ケナログ軟膏口腔用(トリアムシノロンアセトニド)とはどんな薬?

ケナログ軟膏口腔用(ブリストル・マイヤーズスクイブ、主成分トリアムシノロンアセトニド)は、口内炎、舌炎、歯肉炎という口の中の炎症の治療薬で、口の粘膜に直接塗るタイプの軟膏剤です。主成分のトリアムシノロンは合成副腎皮質ホルモン(一般にはステロイドと呼ばれます)に分類される化合物で、炎症を起こす免疫細胞や生体内物質の働きを止めて強い抗炎症作用を示します。日本では昭和40年から使われている歴史ある薬剤です。

ケナログの主成分であるトリアムシノロンは、合成副腎皮質ステロイド(以下ステロイド)の一種です。トリアムシノロンは細胞の中に入り、グルコステロイド受容体というタンパク質に結合します。薬剤が結合した受容体は、細胞核で遺伝子(炎症関連タンパク質の産生)をコントロールするスイッチをオフにします。つまり、ケナログは炎症を起こすタンパク質の合成を遺伝子レベルで止めることになるので、非常に強い抗炎症作用を示します。

ステロイドは飲み薬でも使用できますが、口内炎のような口の中の炎症に対しては、ケナログ軟膏(なんこう)のような直接塗り込む薬剤のほうが便利です。口内炎の痛みは非常に強く、ひどい場合には飲み食いするときにも影響が出るため、手っ取り早く治療できる薬剤が望まれます。ケナログは、そのようなニーズに合った薬剤です。

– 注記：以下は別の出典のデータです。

(* ===== verification/ProxyServe.v ===== *)
(** Serving a proxied stream (internal/streamproxy/streamproxy.go, embed.go):
    which destinations and upstream proxies are refused, which headers pass in
    either direction, and the handler of /proxy/stream from the request to its
    answer.

    A handler is a function of the request and of what the world answers; it
    returns its effects in order.  The upstream, the resolver, the extractors,
    the decryptor and the outcome of a wait for the memory budget are parameters;
    the segment cache is SegCache's. *)

From S2P Require Import Prelude GoStrings NetIP Netguard SegCache Encoding NetURL ProxyAuth ProxyURL.

(** * Header policy *)

Definition allowedUpstreamHeaders : list bytes :=
  [bs "Content-Type"; bs "Content-Length"; bs "Content-Range"; bs "Accept-Ranges"; bs "Last-Modified"; bs "ETag"].

Definition copyAllowedHeaders (w hdr : header) : header :=
  foldl (fun w k => match hget hdr k with [] => w | v => hset w k v end) w allowedUpstreamHeaders.

Definition setProxySecurityHeaders (w : header) : header :=
  hset (hset w (bs "X-Content-Type-Options") (bs "nosniff")) (bs "Content-Security-Policy") (bs "sandbox").

Definition blockedResp : list bytes :=
  [bs "set-cookie"; bs "set-cookie2"; bs "refresh"; bs "location"; bs "content-security-policy";
   bs "content-security-policy-report-only"; bs "x-content-type-options"].

Definition BlockedRespHeader (name : bytes) : bool :=
  let k := ToLower (TrimSpace name) in
  if bool_decide (k ∈ blockedResp) then true else HasPrefix k (bs "access-control-").

Definition blockedReq : list bytes :=
  [bs "host"; bs "connection"; bs "keep-alive"; bs "proxy-authorization"; bs "proxy-authenticate"; bs "proxy-connection";
   bs "te"; bs "trailer"; bs "transfer-encoding"; bs "upgrade"; bs "content-length"; bs "forwarded"; bs "x-real-ip"].

Definition BlockedReqHeader (name : bytes) : bool :=
  let k := ToLower (TrimSpace name) in
  if bool_decide (k ∈ blockedReq) then true else HasPrefix k (bs "x-rivulet-") || HasPrefix k (bs "x-forwarded-").

(** The map's keys in the order [order]. *)
Definition applyRespHeaders (order : list bytes) (w rh : header) : header :=
  foldl (fun w k => if BlockedRespHeader k then w else foldl (fun w v => hset w k v) w (hvalues rh k)) w order.

(** The request headers that go upstream. *)
Definition upstreamHeaders (rh : header) : header := filter (fun kv => BlockedReqHeader kv.1 = false) rh.

(** * Decryption parameters *)

Fixpoint hexDecode (s : bytes) : option bytes :=
  match s with
  | [] => Some []
  | a :: b :: s =>
      match digit a, digit b with
      | Some x, Some y => cons (x * 16 + y) <$> hexDecode s
      | _, _ => None
      end
  | _ => None
  end.

Definition decodeKeyParam (s : bytes) : bytes :=
  match s with
  | [] => []
  | _ =>
      match hexDecode (TrimSpace s) with
      | Some b => b
      | None => match RawURLDecode s with
                | Some b => b
                | None => match StdDecode s with Some b => b | None => [] end
                end
      end
  end.

Record DecryptParams := MkDecrypt { d_Method : bytes; d_Key : bytes; d_KeyID : bytes; d_IV : bytes }.

Definition parseDecryptParams (r : Request) : DecryptParams :=
  let q := Query r in
  MkDecrypt (getValue q (bs "method")) (decodeKeyParam (getValue q (bs "key"))) (decodeKeyParam (getValue q (bs "key_id")))
    (decodeKeyParam (getValue q (bs "iv"))).

(** * Destinations *)

(** What the guards read of the configuration. *)
Record serveConfig := MkServe {
  s_auth : Config;
  s_BlockPrivate : bool;
  s_UpstreamProxy : bytes
}.

Definition proxyBlockPrivate (c : serveConfig) : bool :=
  s_BlockPrivate c || negb (bool_decide (c_Password (s_auth c) = [])) || negb (bool_decide (c_IPACL (s_auth c) = [])).

Inductive destErr := DParse | DScheme | DResolve | DMetadata | DPrivate.
Inductive proxyErr := PParse | PNoHost | PResolve | PNoIP | PRefused (e : guardErr).

Section Guards.
Context (urlParse : bytes -> option (bytes * bytes)).   (* scheme and host *)
Context (lookupHost : bytes -> option (list bytes)).
Context (lookupIP : Z -> bytes -> option (list bytes)).   (* the allowlist's resolver *)

(** The addresses of a host; [None] when it does not resolve. *)
Definition hostIPs (host : bytes) : option (list bytes) :=
  match ParseIP host with
  | [] => match lookupHost host with
          | Some addrs => Some (filter (fun ip : bytes => ip <> []) (ParseIP <$> addrs))
          | None => None
          end
  | ip => Some [ip]
  end.

Fixpoint destIPs (protected : bool) (now : Z) (ips : list bytes) (al : option Allow) : option destErr * option Allow :=
  match ips with
  | [] => (None, al)
  | ip :: ips =>
      if IsCloudMetadata ip then (Some DMetadata, al)
      else if protected && IsPrivate ip then
        let '(ok, al) := allowContains lookupIP now ip al in
        if negb ok then (Some DPrivate, al) else destIPs protected now ips al
      else destIPs protected now ips al
  end.

Definition ValidateDest (c : serveConfig) (now : Z) (rawurl : bytes) (al : option Allow) : option destErr * option Allow :=
  match urlParse rawurl with
  | None => (Some DParse, al)
  | Some (scheme, h) =>
      if negb (bool_decide (scheme = bs "http")) && negb (bool_decide (scheme = bs "https")) then (Some DScheme, al)
      else match hostIPs (Hostname h) with
           | None => (Some DResolve, al)
           | Some ips => destIPs (proxyBlockPrivate c) now ips al
           end
  end.

Fixpoint proxyIPs (blockPrivate : bool) (now : Z) (ips : list bytes) (al : option Allow) : option proxyErr * option Allow :=
  match ips with
  | [] => (None, al)
  | ip :: ips =>
      let '(e, al) := ValidateIPAllow lookupIP now ip blockPrivate al in
      match e with
      | Some e => (Some (PRefused e), al)
      | None => proxyIPs blockPrivate now ips al
      end
  end.

Definition validateProxyHost (c : serveConfig) (now : Z) (rawurl : bytes) (al : option Allow) : option proxyErr * option Allow :=
  match urlParse rawurl with
  | None => (Some PParse, al)
  | Some (_, h) =>
      match Hostname h with
      | [] => (Some PNoHost, al)
      | host =>
          match hostIPs host with
          | None => (Some PResolve, al)
          | Some [] => (Some PNoIP, al)
          | Some ips => proxyIPs (proxyBlockPrivate c) now ips al
          end
      end
  end.

Definition rejectBlockedProxyHost (c : serveConfig) (now : Z) (proxyURL : bytes) (al : option Allow) : bool * option Allow :=
  match proxyURL with
  | [] => (false, al)
  | _ => let '(e, al) := validateProxyHost c now proxyURL al in (bool_decide (e <> None), al)
  end.

End Guards.

(** * The handler *)

(** An upstream response: its length is -1 when unknown; the body ends in an
    error when [up_fail]. *)
Record upstream := MkUp {
  up_status : Z;
  up_header : header;
  up_length : Z;
  up_body : bytes;
  up_fail : bool
}.

Inductive effect :=
| Fetch (method url : bytes) (hdr : header) (proxy : bytes)
| Reserve (n : Z)
| Free (n : Z)
| Store (key : bytes) (val : bytes).

Inductive answer :=
| AError (status : Z)
| ARedirect (url : bytes)
| AData (status : Z) (hdr : header) (body : bytes).

(** What an extractor makes of an embed page. *)
Record embedResult := MkEmbed { em_URL : bytes; em_Endpoint : bytes; em_Headers : list (bytes * bytes) }.
Inductive extraction := NoMatch | Cached (res : embedResult) | Ran (res : option embedResult).

(** The request as the handler reads it. *)
Record streamRequest := MkStream {
  sr_req : Request;
  sr_Method : bytes;
  sr_Range : bytes;
  sr_keys : list bytes;       (* the order in which the query is visited *)
  sr_respOrder : list bytes   (* and the response overrides *)
}.

Section Handler.
Context `{P : Primitives}.
Context (urlParse : bytes -> option (bytes * bytes)) (lookupHost : bytes -> option (list bytes)).
Context (lookupIP : Z -> bytes -> option (list bytes)) (sha256hex : bytes -> bytes).
Context (extract : bytes -> bytes -> extraction).   (* destination, upstream proxy *)
Context (redirect : Options -> embedResult -> bytes).   (* buildProxyURL for the result *)
Context (fetch : bytes -> bytes -> header -> bytes -> option upstream).
Context (acquire tryAcquire : Z -> bool).
Context (decrypt : DecryptParams -> bytes -> option bytes).

(** resolveEmbed: an answer, or the options to go on with. *)
Definition resolveEmbed (c : serveConfig) (now : Z) (opts : Options) (endpoint : bytes) (al : option Allow)
    : (answer + Options) * option Allow :=
  let use res al :=
    let req := foldl (fun m kv => match hget m kv.1 with [] => hset m kv.1 kv.2 | _ => m end) (o_ReqHeaders opts) (em_Headers res) in
    let opts := MkOpts (o_Dest opts) req (o_RespHeaders opts) (o_APIPassword opts) (o_Proxy opts) (o_subTokenExp opts) (o_subTokenIP opts) in
    if negb (bool_decide (em_Endpoint res = endpoint)) then (inl (ARedirect (redirect opts res)), al)
    else (inr (withDest opts (em_URL res)), al) in
  match extract (o_Dest opts) (o_Proxy opts) with
  | NoMatch => (inr opts, al)
  | Cached res => use res al
  | Ran None => (inl (AError 502), al)
  | Ran (Some res) =>
      match ValidateDest urlParse lookupHost lookupIP c now (em_URL res) al with
      | (Some _, al) => (inl (AError 403), al)
      | (None, al) => use res al
      end
  end.

(** The decrypting path, after the fetch. *)
Definition serveDecrypted (sr : streamRequest) (opts : Options) (params : DecryptParams) (resp : upstream) : list effect * answer :=
  if maxSegmentBytes <? up_length resp then ([], AError 502)
  else
    let held := segmentReservation (up_length resp) in
    if negb (acquire held) then ([], AError 503)
    else
      match readSegment (up_body resp) (up_fail resp) (up_length resp) with
      | Err _ => ([Reserve held; Free held], AError 502)
      | Ok raw =>
          let extra := held - Z.of_nat (length raw) in
          let '(early, held') := if 0 <? extra then ([Free extra], held - extra) else ([], held) in
          match decrypt params raw with
          | None => (Reserve held :: early ++ [Free held'], AError 502)
          | Some plain =>
              let w := match hget (up_header resp) (bs "Content-Type") with [] => ∅ | ct => hset ∅ (bs "Content-Type") ct end in
              let w := setProxySecurityHeaders (applyRespHeaders (sr_respOrder sr) w (o_RespHeaders opts)) in
              let w := hset w (bs "Content-Length") (Itoa (Z.of_nat (length plain))) in
              (Reserve held :: early ++ [Free held'],
               AData 200 w (if bool_decide (sr_Method sr = bs "HEAD") then [] else plain))
          end
      end.

Definition respond (sr : streamRequest) (opts : Options) (hdr : header) (status : Z) (body : bytes) : answer :=
  AData status (setProxySecurityHeaders (applyRespHeaders (sr_respOrder sr) (copyAllowedHeaders ∅ hdr) (o_RespHeaders opts))) body.

(** cacheLookup: the cached body, headers and status. *)
Definition cacheLookup (key : bytes) (now : Z) (cache : segCache) : option (bytes * header * Z) * segCache :=
  match getFull key now cache with
  | (None, cache) => (None, cache)
  | (Some e, cache) =>
      (Some (ce_val e, match ce_hdr e with
                       | Some h => h
                       | None => hset ∅ (bs "Content-Length") (Itoa (Z.of_nat (length (ce_val e))))
                       end, ce_status e), cache)
  end.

ケナログ軟膏口腔用は、ゼラチンやセルロース、ポリエチレンなどを混合したゼリー状のもの(これを基材といいます)に、トリアムシノロンアセトニドを練り込んだ薬剤です。ゼラチンとポリエチレンを混合することで、通常の軟膏に比べてねばねばの度合いを高くしている(ゲルといいます)ので、軟膏を口の中に塗り付ければ簡単に張り付きます。あとは、薬剤が炎症を起こしている粘膜に染み込んで効果を示すというわけです。

ステロイドはさまざまな遺伝子の発現をコントロールするので、飲み薬の場合には糖尿病や骨粗鬆症などの全身性の副作用が現れることがあります。ケナログ軟膏口腔用の場合は、口の粘膜局所に塗りこむだけなので、大量のステロイドが血液によって全身に行き渡ることはなく、全身性の副作用について不安になる必要はありません。ただし、口の中の免疫機能を抑制する可能性はあるので、感染症がある場合は避けたほうが無難です(医師や薬剤師の指示に従ってください)。

季節の変わり目やハードワークが続くときなど、体にストレスがかかる時には口内炎が起きやすくなります。ケナログがあれば口内炎も怖くない、といいたいところですが、ストレスをためこまず、ビタミンを含んだ食事を取って予防するのがベストです。